THE RECORDS:
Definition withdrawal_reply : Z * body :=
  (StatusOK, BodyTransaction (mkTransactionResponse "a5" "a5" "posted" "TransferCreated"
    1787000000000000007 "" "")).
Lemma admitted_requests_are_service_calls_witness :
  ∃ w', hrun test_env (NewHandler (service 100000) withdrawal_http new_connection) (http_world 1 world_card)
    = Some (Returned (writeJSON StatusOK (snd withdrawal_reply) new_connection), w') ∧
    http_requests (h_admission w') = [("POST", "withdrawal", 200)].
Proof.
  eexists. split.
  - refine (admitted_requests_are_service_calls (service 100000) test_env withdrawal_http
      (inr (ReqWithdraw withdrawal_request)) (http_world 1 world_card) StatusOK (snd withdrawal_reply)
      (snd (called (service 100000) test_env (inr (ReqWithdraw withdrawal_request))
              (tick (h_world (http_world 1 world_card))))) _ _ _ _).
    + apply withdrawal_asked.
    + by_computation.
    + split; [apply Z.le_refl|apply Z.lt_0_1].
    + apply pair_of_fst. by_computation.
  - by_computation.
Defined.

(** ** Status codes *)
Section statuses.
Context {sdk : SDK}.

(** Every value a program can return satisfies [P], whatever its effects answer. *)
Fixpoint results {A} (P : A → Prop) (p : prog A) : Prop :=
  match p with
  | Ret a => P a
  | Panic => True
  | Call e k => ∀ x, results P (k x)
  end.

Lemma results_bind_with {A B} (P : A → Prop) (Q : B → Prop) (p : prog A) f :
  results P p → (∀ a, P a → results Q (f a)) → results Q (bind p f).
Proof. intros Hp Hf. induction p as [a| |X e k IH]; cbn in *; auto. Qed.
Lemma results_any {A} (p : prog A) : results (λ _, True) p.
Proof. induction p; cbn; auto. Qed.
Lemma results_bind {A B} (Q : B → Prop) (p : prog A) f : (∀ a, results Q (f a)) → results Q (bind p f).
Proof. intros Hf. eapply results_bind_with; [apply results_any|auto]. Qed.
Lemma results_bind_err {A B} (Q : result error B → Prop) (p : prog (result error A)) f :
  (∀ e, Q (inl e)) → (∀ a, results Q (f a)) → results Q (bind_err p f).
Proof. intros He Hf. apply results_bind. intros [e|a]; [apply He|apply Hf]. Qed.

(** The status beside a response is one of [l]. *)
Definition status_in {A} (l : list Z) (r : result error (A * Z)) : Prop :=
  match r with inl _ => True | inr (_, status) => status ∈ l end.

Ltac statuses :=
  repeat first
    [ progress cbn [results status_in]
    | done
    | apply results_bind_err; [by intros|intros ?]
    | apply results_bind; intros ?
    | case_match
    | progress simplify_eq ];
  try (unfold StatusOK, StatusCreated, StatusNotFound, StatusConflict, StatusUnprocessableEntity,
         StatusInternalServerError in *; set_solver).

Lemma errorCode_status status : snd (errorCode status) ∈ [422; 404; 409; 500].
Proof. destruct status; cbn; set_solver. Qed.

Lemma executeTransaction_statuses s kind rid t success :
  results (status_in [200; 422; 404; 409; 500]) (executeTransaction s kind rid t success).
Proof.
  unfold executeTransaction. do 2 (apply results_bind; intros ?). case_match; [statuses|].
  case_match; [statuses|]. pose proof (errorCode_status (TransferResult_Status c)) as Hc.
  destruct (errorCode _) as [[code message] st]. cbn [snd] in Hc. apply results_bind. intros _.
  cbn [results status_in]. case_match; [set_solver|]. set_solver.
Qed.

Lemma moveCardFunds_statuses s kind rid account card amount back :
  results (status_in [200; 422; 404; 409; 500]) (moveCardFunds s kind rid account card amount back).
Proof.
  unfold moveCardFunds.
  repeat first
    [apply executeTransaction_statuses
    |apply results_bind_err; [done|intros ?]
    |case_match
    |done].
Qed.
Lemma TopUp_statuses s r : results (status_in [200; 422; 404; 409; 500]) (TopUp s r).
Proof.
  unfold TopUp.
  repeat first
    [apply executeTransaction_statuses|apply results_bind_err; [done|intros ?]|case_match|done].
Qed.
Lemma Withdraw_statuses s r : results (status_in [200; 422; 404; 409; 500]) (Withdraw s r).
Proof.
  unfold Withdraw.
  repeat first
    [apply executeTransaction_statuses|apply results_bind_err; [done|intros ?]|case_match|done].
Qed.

==

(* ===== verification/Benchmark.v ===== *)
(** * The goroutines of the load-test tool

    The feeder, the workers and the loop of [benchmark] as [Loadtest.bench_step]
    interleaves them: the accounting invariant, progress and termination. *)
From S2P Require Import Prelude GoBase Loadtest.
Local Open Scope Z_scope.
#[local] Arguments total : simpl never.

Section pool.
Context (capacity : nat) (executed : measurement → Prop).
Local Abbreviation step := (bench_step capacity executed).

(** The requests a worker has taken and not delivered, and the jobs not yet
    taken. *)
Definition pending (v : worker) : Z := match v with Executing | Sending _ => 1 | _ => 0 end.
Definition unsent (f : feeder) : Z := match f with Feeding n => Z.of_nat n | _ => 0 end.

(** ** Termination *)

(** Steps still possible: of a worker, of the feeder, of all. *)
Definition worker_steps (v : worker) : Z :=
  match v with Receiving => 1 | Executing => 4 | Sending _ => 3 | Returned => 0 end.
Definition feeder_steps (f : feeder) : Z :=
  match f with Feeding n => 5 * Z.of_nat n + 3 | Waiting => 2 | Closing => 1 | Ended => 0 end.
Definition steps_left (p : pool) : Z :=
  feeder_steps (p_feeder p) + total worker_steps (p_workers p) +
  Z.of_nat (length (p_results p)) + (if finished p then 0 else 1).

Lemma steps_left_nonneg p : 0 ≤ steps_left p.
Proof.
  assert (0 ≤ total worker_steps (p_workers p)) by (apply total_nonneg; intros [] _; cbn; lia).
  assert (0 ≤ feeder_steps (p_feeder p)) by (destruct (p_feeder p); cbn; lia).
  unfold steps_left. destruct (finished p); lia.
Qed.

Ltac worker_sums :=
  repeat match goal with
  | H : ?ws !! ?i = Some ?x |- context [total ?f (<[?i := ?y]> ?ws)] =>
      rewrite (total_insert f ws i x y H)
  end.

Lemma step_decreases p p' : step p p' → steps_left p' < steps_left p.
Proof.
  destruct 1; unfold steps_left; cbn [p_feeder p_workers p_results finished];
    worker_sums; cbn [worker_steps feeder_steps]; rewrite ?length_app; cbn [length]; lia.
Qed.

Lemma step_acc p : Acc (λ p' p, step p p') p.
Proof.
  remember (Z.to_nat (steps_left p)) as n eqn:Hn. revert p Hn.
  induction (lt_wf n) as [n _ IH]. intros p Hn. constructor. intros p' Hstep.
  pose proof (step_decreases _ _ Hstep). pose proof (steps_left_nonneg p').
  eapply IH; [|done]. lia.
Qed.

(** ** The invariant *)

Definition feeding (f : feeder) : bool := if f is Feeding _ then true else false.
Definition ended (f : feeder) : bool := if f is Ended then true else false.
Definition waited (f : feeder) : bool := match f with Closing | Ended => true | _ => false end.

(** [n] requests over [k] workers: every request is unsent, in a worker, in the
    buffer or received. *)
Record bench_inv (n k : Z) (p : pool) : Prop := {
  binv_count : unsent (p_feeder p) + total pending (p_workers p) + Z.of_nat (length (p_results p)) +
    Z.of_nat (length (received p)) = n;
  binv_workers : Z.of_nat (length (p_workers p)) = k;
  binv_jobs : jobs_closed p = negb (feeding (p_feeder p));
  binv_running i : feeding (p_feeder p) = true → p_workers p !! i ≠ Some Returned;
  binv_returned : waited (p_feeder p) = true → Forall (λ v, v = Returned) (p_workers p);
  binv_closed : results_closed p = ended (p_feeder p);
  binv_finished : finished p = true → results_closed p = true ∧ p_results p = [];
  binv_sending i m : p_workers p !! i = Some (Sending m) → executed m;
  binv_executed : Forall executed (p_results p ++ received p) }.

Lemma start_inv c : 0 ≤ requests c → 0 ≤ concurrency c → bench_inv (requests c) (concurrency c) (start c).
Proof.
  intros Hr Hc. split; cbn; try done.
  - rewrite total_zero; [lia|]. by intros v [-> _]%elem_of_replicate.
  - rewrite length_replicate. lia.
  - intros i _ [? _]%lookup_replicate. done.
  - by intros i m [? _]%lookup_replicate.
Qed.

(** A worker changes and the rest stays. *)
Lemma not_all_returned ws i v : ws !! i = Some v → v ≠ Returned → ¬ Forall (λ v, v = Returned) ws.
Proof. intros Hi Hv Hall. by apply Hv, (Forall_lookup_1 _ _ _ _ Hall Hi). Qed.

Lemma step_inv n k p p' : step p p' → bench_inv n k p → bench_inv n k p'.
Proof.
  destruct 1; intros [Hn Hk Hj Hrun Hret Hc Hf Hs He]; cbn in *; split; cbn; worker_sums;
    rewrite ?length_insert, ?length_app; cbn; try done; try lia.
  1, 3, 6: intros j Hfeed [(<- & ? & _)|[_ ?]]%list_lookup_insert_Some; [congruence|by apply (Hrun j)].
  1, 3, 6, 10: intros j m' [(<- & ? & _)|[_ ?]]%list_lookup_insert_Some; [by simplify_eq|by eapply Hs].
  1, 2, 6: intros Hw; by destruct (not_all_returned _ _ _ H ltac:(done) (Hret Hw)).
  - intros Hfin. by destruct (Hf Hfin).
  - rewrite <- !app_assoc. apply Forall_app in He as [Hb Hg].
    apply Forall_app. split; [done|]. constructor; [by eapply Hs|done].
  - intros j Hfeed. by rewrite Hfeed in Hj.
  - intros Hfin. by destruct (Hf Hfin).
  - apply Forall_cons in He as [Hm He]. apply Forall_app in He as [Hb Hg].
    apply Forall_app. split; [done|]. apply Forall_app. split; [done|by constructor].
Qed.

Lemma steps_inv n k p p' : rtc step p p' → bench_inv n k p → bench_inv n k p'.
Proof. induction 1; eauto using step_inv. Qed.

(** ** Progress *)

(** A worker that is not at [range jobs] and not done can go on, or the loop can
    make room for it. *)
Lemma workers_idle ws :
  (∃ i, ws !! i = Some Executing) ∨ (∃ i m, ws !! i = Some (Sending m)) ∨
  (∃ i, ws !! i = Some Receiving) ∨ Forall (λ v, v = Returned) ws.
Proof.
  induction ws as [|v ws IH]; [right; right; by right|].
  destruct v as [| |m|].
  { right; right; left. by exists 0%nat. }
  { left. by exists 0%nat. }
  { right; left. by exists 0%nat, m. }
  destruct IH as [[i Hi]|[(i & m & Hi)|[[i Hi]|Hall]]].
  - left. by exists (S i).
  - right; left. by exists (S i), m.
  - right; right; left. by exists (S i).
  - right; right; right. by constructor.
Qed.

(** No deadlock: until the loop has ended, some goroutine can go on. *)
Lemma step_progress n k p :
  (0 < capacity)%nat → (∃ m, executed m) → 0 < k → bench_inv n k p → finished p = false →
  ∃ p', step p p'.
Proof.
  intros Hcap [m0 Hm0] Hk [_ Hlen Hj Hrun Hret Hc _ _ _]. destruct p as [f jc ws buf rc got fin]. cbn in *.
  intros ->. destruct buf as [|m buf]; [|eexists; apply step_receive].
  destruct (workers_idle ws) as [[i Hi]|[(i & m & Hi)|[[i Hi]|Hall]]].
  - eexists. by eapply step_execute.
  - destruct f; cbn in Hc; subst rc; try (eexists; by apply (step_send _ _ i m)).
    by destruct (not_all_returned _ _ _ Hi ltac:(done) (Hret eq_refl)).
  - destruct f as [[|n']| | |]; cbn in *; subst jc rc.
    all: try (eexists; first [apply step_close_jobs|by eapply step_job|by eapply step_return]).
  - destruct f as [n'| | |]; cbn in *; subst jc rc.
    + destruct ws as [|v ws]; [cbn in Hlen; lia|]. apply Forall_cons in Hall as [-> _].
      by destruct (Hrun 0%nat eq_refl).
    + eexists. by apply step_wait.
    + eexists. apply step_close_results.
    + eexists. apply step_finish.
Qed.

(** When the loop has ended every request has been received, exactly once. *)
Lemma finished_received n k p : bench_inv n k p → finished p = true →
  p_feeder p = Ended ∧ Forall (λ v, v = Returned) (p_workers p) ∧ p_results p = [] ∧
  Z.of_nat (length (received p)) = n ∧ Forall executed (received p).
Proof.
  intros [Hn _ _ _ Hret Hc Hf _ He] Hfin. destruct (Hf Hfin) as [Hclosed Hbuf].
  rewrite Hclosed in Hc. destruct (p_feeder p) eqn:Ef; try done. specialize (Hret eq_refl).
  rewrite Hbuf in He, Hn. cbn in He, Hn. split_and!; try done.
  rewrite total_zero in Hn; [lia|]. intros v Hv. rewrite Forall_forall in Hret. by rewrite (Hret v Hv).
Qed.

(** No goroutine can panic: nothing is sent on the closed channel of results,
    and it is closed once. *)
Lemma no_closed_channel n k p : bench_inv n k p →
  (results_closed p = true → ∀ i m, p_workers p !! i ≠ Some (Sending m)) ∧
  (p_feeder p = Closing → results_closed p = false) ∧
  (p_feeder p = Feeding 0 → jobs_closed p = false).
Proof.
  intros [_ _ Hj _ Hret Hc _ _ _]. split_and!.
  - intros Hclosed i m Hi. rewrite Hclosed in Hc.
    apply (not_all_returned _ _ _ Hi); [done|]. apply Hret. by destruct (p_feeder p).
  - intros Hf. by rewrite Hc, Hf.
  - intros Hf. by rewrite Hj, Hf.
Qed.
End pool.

TO DO: Print, without alteration, only the lines above between the one holding "- right; right; right. by constructor." and the one holding "rewrite Hbuf in", inclusive.

EXERCISE ANSWER:
  - right; right; right. by constructor.
Qed.

(** No deadlock: until the loop has ended, some goroutine can go on. *)
Lemma step_progress n k p :
  (0 < capacity)%nat → (∃ m, executed m) → 0 < k → bench_inv n k p → finished p = false →
  ∃ p', step p p'.
Proof.
  intros Hcap [m0 Hm0] Hk [_ Hlen Hj Hrun Hret Hc _ _ _]. destruct p as [f jc ws buf rc got fin]. cbn in *.
  intros ->. destruct buf as [|m buf]; [|eexists; apply step_receive].
  destruct (workers_idle ws) as [[i Hi]|[(i & m & Hi)|[[i Hi]|Hall]]].
  - eexists. by eapply step_execute.
  - destruct f; cbn in Hc; subst rc; try (eexists; by apply (step_send _ _ i m)).
    by destruct (not_all_returned _ _ _ Hi ltac:(done) (Hret eq_refl)).
  - destruct f as [[|n']| | |]; cbn in *; subst jc rc.
    all: try (eexists; first [apply step_close_jobs|by eapply step_job|by eapply step_return]).
  - destruct f as [n'| | |]; cbn in *; subst jc rc.
    + destruct ws as [|v ws]; [cbn in Hlen; lia|]. apply Forall_cons in Hall as [-> _].
      by destruct (Hrun 0%nat eq_refl).
    + eexists. by apply step_wait.
    + eexists. apply step_close_results.
    + eexists. apply step_finish.
Qed.

(** When the loop has ended every request has been received, exactly once. *)
Lemma finished_received n k p : bench_inv n k p → finished p = true →
  p_feeder p = Ended ∧ Forall (λ v, v = Returned) (p_workers p) ∧ p_results p = [] ∧
  Z.of_nat (length (received p)) = n ∧ Forall executed (received p).
Proof.
  intros [Hn _ _ _ Hret Hc Hf _ He] Hfin. destruct (Hf Hfin) as [Hclosed Hbuf].
  rewrite Hclosed in Hc. destruct (p_feeder p) eqn:Ef; try done. specialize (Hret eq_refl).
  rewrite Hbuf in He, Hn. cbn in He, Hn. split_and!; try done.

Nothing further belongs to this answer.